▶ **WHAT TO WORK ON**: Transcribe exactly the lines that fall between the one holding "apply list_elem_of_lookup in" and the one holding "report, having answered. *)", inclusive, from the entries below.
(DATA TO PROCESS begins)
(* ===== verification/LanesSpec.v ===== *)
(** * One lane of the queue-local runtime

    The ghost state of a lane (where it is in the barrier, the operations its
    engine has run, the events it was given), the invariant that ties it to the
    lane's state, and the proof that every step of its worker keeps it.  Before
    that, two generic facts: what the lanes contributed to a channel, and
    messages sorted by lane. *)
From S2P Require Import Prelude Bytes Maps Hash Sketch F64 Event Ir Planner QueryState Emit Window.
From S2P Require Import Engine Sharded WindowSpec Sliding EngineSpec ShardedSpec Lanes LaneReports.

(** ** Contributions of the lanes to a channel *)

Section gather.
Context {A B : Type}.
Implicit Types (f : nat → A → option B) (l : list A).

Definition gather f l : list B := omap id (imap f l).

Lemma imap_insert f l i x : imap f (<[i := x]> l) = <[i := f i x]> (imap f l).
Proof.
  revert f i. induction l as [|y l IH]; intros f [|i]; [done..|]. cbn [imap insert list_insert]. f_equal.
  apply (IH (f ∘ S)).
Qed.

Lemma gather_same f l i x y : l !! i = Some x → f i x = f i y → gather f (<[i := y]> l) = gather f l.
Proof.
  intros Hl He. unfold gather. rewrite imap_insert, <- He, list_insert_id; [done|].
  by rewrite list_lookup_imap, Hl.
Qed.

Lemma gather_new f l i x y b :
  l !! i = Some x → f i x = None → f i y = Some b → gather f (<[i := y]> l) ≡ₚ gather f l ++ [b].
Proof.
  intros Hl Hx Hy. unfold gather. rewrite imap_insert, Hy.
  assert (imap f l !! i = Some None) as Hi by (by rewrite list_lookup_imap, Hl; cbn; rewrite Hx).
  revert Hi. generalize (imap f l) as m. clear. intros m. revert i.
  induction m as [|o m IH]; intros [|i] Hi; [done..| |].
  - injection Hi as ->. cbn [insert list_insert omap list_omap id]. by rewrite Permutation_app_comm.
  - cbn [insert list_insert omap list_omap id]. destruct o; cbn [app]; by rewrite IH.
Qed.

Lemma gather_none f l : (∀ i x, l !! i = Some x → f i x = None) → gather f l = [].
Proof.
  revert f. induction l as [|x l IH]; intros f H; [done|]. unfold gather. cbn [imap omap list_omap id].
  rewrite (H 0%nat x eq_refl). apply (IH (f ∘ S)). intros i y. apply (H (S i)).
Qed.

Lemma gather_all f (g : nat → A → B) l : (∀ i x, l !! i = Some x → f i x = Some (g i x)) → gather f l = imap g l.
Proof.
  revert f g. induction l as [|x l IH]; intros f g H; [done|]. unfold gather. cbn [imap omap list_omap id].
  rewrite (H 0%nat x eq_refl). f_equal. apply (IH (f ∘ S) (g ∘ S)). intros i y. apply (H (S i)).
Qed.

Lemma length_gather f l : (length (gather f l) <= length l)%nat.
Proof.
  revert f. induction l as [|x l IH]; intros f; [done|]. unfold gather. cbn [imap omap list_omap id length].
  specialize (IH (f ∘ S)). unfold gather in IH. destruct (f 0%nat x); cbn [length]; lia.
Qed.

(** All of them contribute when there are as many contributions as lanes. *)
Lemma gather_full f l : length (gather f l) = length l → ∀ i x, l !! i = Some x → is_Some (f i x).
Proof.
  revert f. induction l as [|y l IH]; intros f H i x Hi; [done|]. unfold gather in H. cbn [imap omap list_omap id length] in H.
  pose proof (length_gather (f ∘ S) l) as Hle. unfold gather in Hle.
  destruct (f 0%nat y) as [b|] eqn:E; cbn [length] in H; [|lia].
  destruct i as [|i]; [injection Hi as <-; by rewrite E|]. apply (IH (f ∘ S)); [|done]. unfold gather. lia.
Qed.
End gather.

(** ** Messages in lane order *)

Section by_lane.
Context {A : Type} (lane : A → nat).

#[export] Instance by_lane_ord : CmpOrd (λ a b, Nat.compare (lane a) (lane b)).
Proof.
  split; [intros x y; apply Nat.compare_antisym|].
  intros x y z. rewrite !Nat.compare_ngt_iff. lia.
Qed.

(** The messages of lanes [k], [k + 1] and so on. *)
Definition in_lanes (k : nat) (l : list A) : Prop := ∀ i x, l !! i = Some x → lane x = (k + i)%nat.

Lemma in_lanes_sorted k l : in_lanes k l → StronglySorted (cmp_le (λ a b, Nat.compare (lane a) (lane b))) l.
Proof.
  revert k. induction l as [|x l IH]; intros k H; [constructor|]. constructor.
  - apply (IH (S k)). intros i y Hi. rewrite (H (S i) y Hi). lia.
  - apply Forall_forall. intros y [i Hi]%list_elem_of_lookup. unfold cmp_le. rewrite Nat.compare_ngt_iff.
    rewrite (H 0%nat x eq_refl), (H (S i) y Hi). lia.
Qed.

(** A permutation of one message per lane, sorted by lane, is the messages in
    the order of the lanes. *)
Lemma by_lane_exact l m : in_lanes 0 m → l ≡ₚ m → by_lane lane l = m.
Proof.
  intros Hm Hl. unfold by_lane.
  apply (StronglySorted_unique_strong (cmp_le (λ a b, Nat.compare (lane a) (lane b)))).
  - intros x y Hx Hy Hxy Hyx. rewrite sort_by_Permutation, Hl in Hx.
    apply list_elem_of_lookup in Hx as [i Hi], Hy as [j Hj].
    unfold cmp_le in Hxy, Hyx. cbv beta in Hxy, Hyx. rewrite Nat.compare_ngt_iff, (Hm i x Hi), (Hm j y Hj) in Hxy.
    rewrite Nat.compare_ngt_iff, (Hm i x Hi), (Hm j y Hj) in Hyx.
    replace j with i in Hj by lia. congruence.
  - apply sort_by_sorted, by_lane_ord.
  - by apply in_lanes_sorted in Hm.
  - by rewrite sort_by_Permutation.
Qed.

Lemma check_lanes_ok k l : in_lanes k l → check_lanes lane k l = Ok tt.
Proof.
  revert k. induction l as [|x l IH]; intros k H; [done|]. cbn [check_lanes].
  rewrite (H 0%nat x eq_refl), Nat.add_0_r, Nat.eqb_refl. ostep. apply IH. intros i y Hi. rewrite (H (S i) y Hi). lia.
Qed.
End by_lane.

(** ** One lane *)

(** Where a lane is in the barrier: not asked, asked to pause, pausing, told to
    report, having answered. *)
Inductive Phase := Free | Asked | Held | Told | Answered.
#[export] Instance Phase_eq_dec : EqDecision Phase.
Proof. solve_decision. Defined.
(DATA TO PROCESS ends)
▶ **ANSWER SECTION**:
    apply list_elem_of_lookup in Hx as [i Hi], Hy as [j Hj].
    unfold cmp_le in Hxy, Hyx. cbv beta in Hxy, Hyx. rewrite Nat.compare_ngt_iff, (Hm i x Hi), (Hm j y Hj) in Hxy.
    rewrite Nat.compare_ngt_iff, (Hm i x Hi), (Hm j y Hj) in Hyx.
    replace j with i in Hj by lia. congruence.
  - apply sort_by_sorted, by_lane_ord.
  - by apply in_lanes_sorted in Hm.
  - by rewrite sort_by_Permutation.
Qed.

Lemma check_lanes_ok k l : in_lanes k l → check_lanes lane k l = Ok tt.
Proof.
  revert k. induction l as [|x l IH]; intros k H; [done|]. cbn [check_lanes].
  rewrite (H 0%nat x eq_refl), Nat.add_0_r, Nat.eqb_refl. ostep. apply IH. intros i y Hi. rewrite (H (S i) y Hi). lia.
Qed.
End by_lane.

(** ** One lane *)

(** Where a lane is in the barrier: not asked, asked to pause, pausing, told to
    report, having answered. *)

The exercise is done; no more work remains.